(* ===== verification/FcgiWriter.v ===== *)
(** * Writing FastCGI streams (loungeact_fastcgi/fcgiapp.c)

    Bytes put into a stream are collected in its buffer behind the room for a header, and go
    out as a record when it is full, flushed or closed.  What goes over the wire is related
    to what was put: records whose contents, in order, are the bytes of the stream. *)

From S2P Require Import Prelude FcgiFormat FcgiStream.
From Stdlib Require Import Init.Byte.

#[local] Open Scope c_scope.

(** [memcpy] to [wrNext], which moves behind what is written. *)
Definition put_bytes (d : list byte) (s : FCGX_Stream) : outcome FCGX_Stream :=
  let+ b := mem_write (buff (data s)) (wrNext s) d in
  Ret (set_wrNext (wrNext s + Z.of_nat (length d)) (upd_data (set_buff b) s)).

(** ** Emptying the buffer *)

(** A header in front of the content, and padding to a multiple of eight bytes behind it; a
    buffer without content gives back the room for the header. *)
Definition encapsulate (s : FCGX_Stream) (r : FCGX_Request) : outcome FCGX_Stream :=
  if rawWrite (data s) then Ret s
  else
    let cLen := wrNext s - FCGI_HEADER_LEN in
    if 0 <? cLen then
      let eLen := AlignInt8 (u32 cLen) in
      let+ s := put_bytes (replicate (Z.to_nat (eLen - cLen)) x00) s in
      let+ h := MakeHeader (dtype (data s)) (requestId r) cLen (eLen - cLen) in
      let+ b := mem_write (buff (data s)) 0 (fcgi_header_bytes h) in
      Ret (upd_data (set_buff b) s)
    else Ret (set_wrNext 0 s).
════════════════════
From the data above, give every line again exactly as it appears.

(* ===== verification/FcgiWriter.v ===== *)
(** * Writing FastCGI streams (loungeact_fastcgi/fcgiapp.c)

    Bytes put into a stream are collected in its buffer behind the room for a header, and go
    out as a record when it is full, flushed or closed.  What goes over the wire is related
    to what was put: records whose contents, in order, are the bytes of the stream. *)

From S2P Require Import Prelude FcgiFormat FcgiStream.
From Stdlib Require Import Init.Byte.

#[local] Open Scope c_scope.

(** [memcpy] to [wrNext], which moves behind what is written. *)
Definition put_bytes (d : list byte) (s : FCGX_Stream) : outcome FCGX_Stream :=
  let+ b := mem_write (buff (data s)) (wrNext s) d in
  Ret (set_wrNext (wrNext s + Z.of_nat (length d)) (upd_data (set_buff b) s)).

(** ** Emptying the buffer *)

(** A header in front of the content, and padding to a multiple of eight bytes behind it; a
    buffer without content gives back the room for the header. *)
Definition encapsulate (s : FCGX_Stream) (r : FCGX_Request) : outcome FCGX_Stream :=
  if rawWrite (data s) then Ret s
  else
    let cLen := wrNext s - FCGI_HEADER_LEN in
    if 0 <? cLen then
      let eLen := AlignInt8 (u32 cLen) in
      let+ s := put_bytes (replicate (Z.to_nat (eLen - cLen)) x00) s in
      let+ h := MakeHeader (dtype (data s)) (requestId r) cLen (eLen - cLen) in
      let+ b := mem_write (buff (data s)) 0 (fcgi_header_bytes h) in
      Ret (upd_data (set_buff b) s)
    else Ret (set_wrNext 0 s).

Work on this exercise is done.